__Exercise directions__: Starting with the line containing "(** The approval" and going on through the line containing "(** The policy", return the lines of the data below exactly, and only those.

__Excerpted data__:

(* ===== verification/Policy.v ===== *)
(** * Tool policy and runtime controls
    (agent-system/src/agent/policy.py and execution_context.py)

    The policy decides whether a step may call its tool; the control object
    carries the cancel flag, the timeouts and the concurrency limit of one
    execution. *)
From S2P Require Import Prelude PyFloat PyValue.
Local Open Scope Z_scope.

Record ToolPermission := mkToolPermission {
  tp_tool_id : string;
  requires_approval_token : bool;
}.

Module ToolPolicyEngine.

(** [set(v)]: the elements of an iteration, all hashable. *)
Definition py_set (v : pyval) : res (list pyval) :=
  l ← Py.iterate v;
  for_each (λ x, raise_if (negb (Py.hashable x)) (Py.unhashable x)) l ≫= λ _,
  Ok l.

Definition is_tool_allowed (permission_map : gmap string ToolPermission) (tool_id : string)
    (allowed_tools : pyval) (request : dict pyval) : res bool :=
  allowed_set ← py_set allowed_tools;
  if negb (Py.mem (VStr tool_id) allowed_set) then Ok false
  else
    match permission_map !! tool_id with
    | None => Ok true
    | Some permission =>
        if negb (requires_approval_token permission) then Ok true
        else
          token ← Py.get "approval_token" VNone (dget "metadata" (VDict []) request);
          Ok (Py.truthy token)
    end.

(** [ToolPolicyEngine.default()] *)
Definition default_map : gmap string ToolPermission :=
  list_to_map [("tool.search", mkToolPermission "tool.search" false);
               ("tool.query_db", mkToolPermission "tool.query_db" false);
               ("tool.notify", mkToolPermission "tool.notify" true)].

End ToolPolicyEngine.

Record ExecutionControl := mkExecutionControl {
  max_concurrency : Z;
  default_step_timeout_seconds : Z;
  session_timeout_seconds : Z;
  cancel_requested : bool;
  started_at : float;
}.

Module Control.

Definition request_cancel (c : ExecutionControl) : ExecutionControl :=
  mkExecutionControl (max_concurrency c) (default_step_timeout_seconds c)
    (session_timeout_seconds c) true (started_at c).

Definition is_cancelled (c : ExecutionControl) : bool := cancel_requested c.

(** [monotonic] is the clock reading taken by the call. *)
Definition is_session_timed_out (monotonic : float) (c : ExecutionControl) : bool :=
  PyFloat.ge_Z (PyFloat.sub monotonic (started_at c)) (session_timeout_seconds c).

(** [ExecutionControl()] *)
Definition default_control (monotonic : float) : ExecutionControl :=
  mkExecutionControl 2 8 60 false monotonic.

Definition at_least_one (z : Z) : Z := if z <? 1 then 1 else z.

Definition from_request (monotonic : float) (request : dict pyval) : res ExecutionControl :=
  let metadata := dget "metadata" (VDict []) request in
  let control_options :=
    match metadata with VDict m => dget "execution_control" (VDict []) m | _ => VDict [] end in
  mc ← Py.get "max_concurrency" (VInt 2) control_options ≫= Py.to_int;
  step ← Py.get "default_step_timeout_seconds" (VInt 8) control_options ≫= Py.to_int;
  session ← Py.get "session_timeout_seconds" (VInt 60) control_options ≫= Py.to_int;
  Ok (mkExecutionControl (at_least_one mc) (at_least_one step) (at_least_one session)
        false monotonic).

Lemma at_least_one_ge z : 1 ≤ at_least_one z.
Proof. unfold at_least_one. case_match; lia. Qed.

(** Whatever the request says, the limits of its control object are positive. *)
Lemma from_request_positive t r c :
  from_request t r = Ok c →
  1 ≤ max_concurrency c ∧ 1 ≤ default_step_timeout_seconds c ∧ 1 ≤ session_timeout_seconds c
  ∧ cancel_requested c = false ∧ started_at c = t.
Proof.
  unfold from_request. intros H. inv_ok. simpl. auto using at_least_one_ge.
Qed.
End Control.

(** ** What the policy admits *)
Import ToolPolicyEngine.

(** The approval token of a request's metadata. *)
Definition approval_token (request : dict pyval) : option pyval :=
  match dget "metadata" (VDict []) request with
  | VDict m => dlookup "approval_token" m
  | _ => None
  end.

Lemma py_set_Ok v l : py_set v = Ok l → Py.iterate v = Ok l.
Proof. unfold py_set. intros H. inv_ok. done. Qed.

Lemma is_tool_allowed_true pm id allowed request :
  is_tool_allowed pm id allowed request = Ok true ↔
  ∃ l, py_set allowed = Ok l ∧ VStr id ∈ l ∧
    (∀ p, pm !! id = Some p → requires_approval_token p = true →
       ∃ t, approval_token request = Some t ∧ Py.truthy t = true).
Proof.
  unfold is_tool_allowed, approval_token. rewrite bind_Ok.
  apply exist_proper. intros l. apply and_iff_compat_l.
  rewrite py_mem_str. destruct (decide (VStr id ∈ l)) as [Hin|Hin].
  2: { rewrite bool_decide_eq_false_2 by done. simpl. split; [done|]. by intros [? _]. }
  rewrite bool_decide_eq_true_2 by done. simpl. destruct (pm !! id) as [p|]; [|done].
  destruct (requires_approval_token p) eqn:Ep; simpl.
  2: { split; [|done]. intros _. split; [done|]. intros p' [= <-]. by rewrite Ep. }
  rewrite bind_Ok. split.
  - intros (t & Ht & [= Htt]). split; [done|]. intros p' [= <-] _.
    destruct (dget "metadata" (VDict []) request) as [| | | | | |m]; try discriminate Ht.
    cbn in Ht. injection Ht as Ht. unfold dget in Ht. destruct (dlookup _ m) as [t'|]; simpl in Ht; subst.
    + eauto.
    + done.
  - intros [_ H]. destruct (H p eq_refl Ep) as (t & Ht & Htt).
    destruct (dget "metadata" (VDict []) request) as [| | | | | |m]; try discriminate Ht.
    exists t. cbn. unfold dget. rewrite Ht. simpl. by rewrite Htt.
Qed.

(** ** Properties *)

(** The policy lets a tool through exactly when the request lists it and,
    if the tool is marked as needing approval, the request's metadata carries a
    truthy approval token. *)
Theorem tool_allowed_iff pm id allowed request :
  is_tool_allowed pm id allowed request = Ok true ↔
  ∃ l, py_set allowed = Ok l ∧ VStr id ∈ l ∧
    (∀ p, pm !! id = Some p → requires_approval_token p = true →
       ∃ t, approval_token request = Some t ∧ Py.truthy t = true).
Proof. apply is_tool_allowed_true. Qed.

__Result__:
(** The approval token of a request's metadata. *)
Definition approval_token (request : dict pyval) : option pyval :=
  match dget "metadata" (VDict []) request with
  | VDict m => dlookup "approval_token" m
  | _ => None
  end.

Lemma py_set_Ok v l : py_set v = Ok l → Py.iterate v = Ok l.
Proof. unfold py_set. intros H. inv_ok. done. Qed.

Lemma is_tool_allowed_true pm id allowed request :
  is_tool_allowed pm id allowed request = Ok true ↔
  ∃ l, py_set allowed = Ok l ∧ VStr id ∈ l ∧
    (∀ p, pm !! id = Some p → requires_approval_token p = true →
       ∃ t, approval_token request = Some t ∧ Py.truthy t = true).
Proof.
  unfold is_tool_allowed, approval_token. rewrite bind_Ok.
  apply exist_proper. intros l. apply and_iff_compat_l.
  rewrite py_mem_str. destruct (decide (VStr id ∈ l)) as [Hin|Hin].
  2: { rewrite bool_decide_eq_false_2 by done. simpl. split; [done|]. by intros [? _]. }
  rewrite bool_decide_eq_true_2 by done. simpl. destruct (pm !! id) as [p|]; [|done].
  destruct (requires_approval_token p) eqn:Ep; simpl.
  2: { split; [|done]. intros _. split; [done|]. intros p' [= <-]. by rewrite Ep. }
  rewrite bind_Ok. split.
  - intros (t & Ht & [= Htt]). split; [done|]. intros p' [= <-] _.
    destruct (dget "metadata" (VDict []) request) as [| | | | | |m]; try discriminate Ht.
    cbn in Ht. injection Ht as Ht. unfold dget in Ht. destruct (dlookup _ m) as [t'|]; simpl in Ht; subst.
    + eauto.
    + done.
  - intros [_ H]. destruct (H p eq_refl Ep) as (t & Ht & Htt).
    destruct (dget "metadata" (VDict []) request) as [| | | | | |m]; try discriminate Ht.
    exists t. cbn. unfold dget. rewrite Ht. simpl. by rewrite Htt.
Qed.

(** ** Properties *)

(** The policy lets a tool through exactly when the request lists it and,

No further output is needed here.